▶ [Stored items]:

****

Lemma acquiring_step q c c' p h :
  conc_ok c h → acquiring q c p → proc_step p c = Some c' →
  acquiring q c' p ∨ (c_pc c' p = PIdle ∧ result_ok q c' (returned (c_pc c p))).
Proof.
  intros Hok Hac Hs. unfold InternConc.proc_step in Hs. pose proof (aq_in _ _ _ Hac) as Hin.
  pose proof (aq_query _ _ _ Hac) as Hq. pose proof (result_give q c p) as Hgive.
  assert (∀ c1 pc, in_acquire pc = true → c_refs c1 = c_refs c → c_pc c1 = c_pc c →
    (∀ q', call_query pc = Some q' → call_query (c_pc c p) = Some q') → uses pc = uses (c_pc c p) →
    acquiring q (set_pc p pc c1) p) as Hset by (intros; by eapply acquiring_pc).
  assert (∀ key pc, lock_for p key pc c = Some c' → in_acquire pc = true → uses pc = uses (c_pc c p) →
    call_query pc = call_query (c_pc c p) → acquiring q c' p) as Hlock.
  { intros key pc. unfold lock_for. destruct (c_locks c !! _); [done|]. intros [= <-] ??. intros Hqq.
    apply Hset; try done. intros q'. by rewrite Hqq. }
  assert (∀ q' e result c1 pc, q' = q → share p q' e c = (result, c1) → uses pc = result → in_acquire pc = true →
    call_query pc = call_query (c_pc c p) → uses (c_pc c p) = None → acquiring q (set_pc p pc c1) p) as Hshare.
  { intros q' e result c1 pc -> Hsh Hu Hi Hqq Hn. destruct (share_refs _ _ _ _ _ _ _ Hok Hsh) as (Hp & _ & _ & Hr).
    destruct result as [r|]; [|apply Hset; try done; [by rewrite Hqq|by rewrite Hu]].
    destruct Hr as (_ & x & Hr & Hx & Ht). by eapply acquiring_take. }
  destruct (c_pc c p) as [|q'|q'|q' result|q'|q'|q' d|q' d|q' result [d|]|result d|r|r|r key|r key|key [d|]|d] eqn:Hpc;
    try done; simpl in *; try (rewrite (Hq q' eq_refl) in *).
  - left. by eapply Hlock.
  - injection Hs as <-. left. unfold find_step. destruct (c_tab c !! q_key q) as [e|]; [|by apply Hset].
    destruct (share p q e c) as [result c1] eqn:Hsh. by eapply Hshare.
  - injection Hs as <-. right. split; [apply upd_same|]. by apply Hgive.
  - injection Hs as <-. left. by apply Hset.
  - left. by eapply Hlock.
  - injection Hs as <-. left. unfold enter_step. destruct (c_tab c !! q_key q) as [e|].
    + destruct (share p q e c) as [result c1] eqn:Hsh. by eapply Hshare.
    + destruct (hash_has_room _ _); [|by apply Hset]. eapply acquiring_take; try done. by rewrite Hpc.
  - injection Hs as <-. left. by apply Hset.
  - injection Hs as <-. right. split; [apply upd_same|]. by apply Hgive.
  - injection Hs as <-. right. split; [apply upd_same|]. by apply Hgive.
Qed.

Lemma alloc_moves p outcome c c' :
  alloc_step p outcome c = Some c' →
  ∃ q, c_pc c p = PAlloc q ∧ c_refs c' = c_refs c ∧ (∀ p', p' ≠ p → c_pc c' p' = c_pc c p') ∧
    match outcome with
    | AllocOk d => c_heap c' = <[d := new_object q]> (c_heap c) ∧ c_pc c' p = PRelock q d ∧ d ≠ InvalidDsaPointer
    | _ => c_heap c' = c_heap c ∧ c_pc c' p = PIdle
    end.
Proof.
  unfold alloc_step. destruct (c_pc c p) as [| | | | |q| | | | | | | | | |] eqn:Hpc; try done. intros Hs. exists q.
  destruct outcome as [d| |].
  - destruct (c_heap c !! d); [done|]. destruct (DsaPointerIsValid d) eqn:Hv; [|done]. injection Hs as <-.
    split_and!; simpl; try done; [intros; by apply upd_other|apply upd_same|by apply DsaPointerIsValid_spec].
  - injection Hs as <-. split_and!; simpl; try done; [intros; by apply upd_other|apply upd_same].
  - injection Hs as <-. split_and!; simpl; try done; [intros; by apply upd_other|apply upd_same].
Qed.

Lemma acquire_call_moves p dbid queryid query len c c' :
  acquire_call p dbid queryid query len c = Some c' →
  c_pc c p = PIdle ∧ c_refs c' = c_refs c ∧ c_heap c' = c_heap c ∧ (∀ p', p' ≠ p → c_pc c' p' = c_pc c p') ∧
  uses (c_pc c' p) = None ∧
  acquiring {| q_key := MakeKey dbid queryid query len; q_text := query; q_len := len |} c' p.
Proof.
  unfold acquire_call. destruct (c_pc c p); try done. destruct (_ && _); [|done]. intros [= <-].
  split_and!; try done; [intros; by apply upd_other|simpl; by rewrite upd_same|].
  constructor; simpl; rewrite upd_same; try done. by intros q' [= <-].
Qed.

Lemma release_call_moves p r c c' :
  release_call p r c = Some c' →
  c_pc c p = PIdle ∧ c_refs c' = alter (λ x, x <| r_user := Some p |>) r (c_refs c) ∧ c_heap c' = c_heap c ∧
  (∀ p', p' ≠ p → c_pc c' p' = c_pc c p') ∧ c_pc c' p = RResolve r.
Proof.
  unfold release_call. destruct (c_pc c p); try done. destruct (c_refs c !! r) as [[ptr text [u|]]|]; try done.
  intros [= <-]. split_and!; try done; [intros; by apply upd_other|apply upd_same].
Qed.

(** The reference an acquire has taken since [c0], by its number. *)
Definition takes (c0 c : Conf) (result : option nat) : Prop :=
  match result with
  | Some r => r = c_next c0 ∧ ∃ x, c_refs c = <[r := x]> (c_refs c0)
  | None => c_refs c = c_refs c0 ∧ c_next c = c_next c0
  end.

Lemma takes_set p pc c0 c1 c result : c_refs c1 = c_refs c → c_next c1 = c_next c → takes c0 c result → takes c0 (set_pc p pc c1) result.
Proof. intros Hr Hn. destruct result; simpl; by rewrite Hr, ?Hn. Qed.

Lemma takes_give p pc c0 c1 c result : c_refs c1 = c_refs c → c_next c1 = c_next c → takes c0 c result → takes c0 (set_pc p pc (give result c1)) result.
Proof.
  intros Hr Hn. destruct result as [r|]; simpl; rewrite Hr, ?Hn; [|done]. intros (-> & x & ->). split; [done|].
  rewrite alter_insert_eq. by eexists.
Qed.

Lemma takes_share p q e c0 c result c1 :
  takes c0 c None → share p q e c = (result, c1) → takes c0 c1 result.
Proof.
  intros [Hr Hn]. unfold share. destruct (ObjectMatches _ _ _ _); intros [= <- <-]; simpl; [|done].
  rewrite Hr, Hn. split; [done|]. by eexists.
Qed.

****

Scan the records above for the lines holding "Lemma takes_give p" and "Lemma takes_share p". Transcribe those two and every line between them word for word, and no others.

▶ [Answer]:
Lemma takes_give p pc c0 c1 c result : c_refs c1 = c_refs c → c_next c1 = c_next c → takes c0 c result → takes c0 (set_pc p pc (give result c1)) result.
Proof.
  intros Hr Hn. destruct result as [r|]; simpl; rewrite Hr, ?Hn; [|done]. intros (-> & x & ->). split; [done|].
  rewrite alter_insert_eq. by eexists.
Qed.

Lemma takes_share p q e c0 c result c1 :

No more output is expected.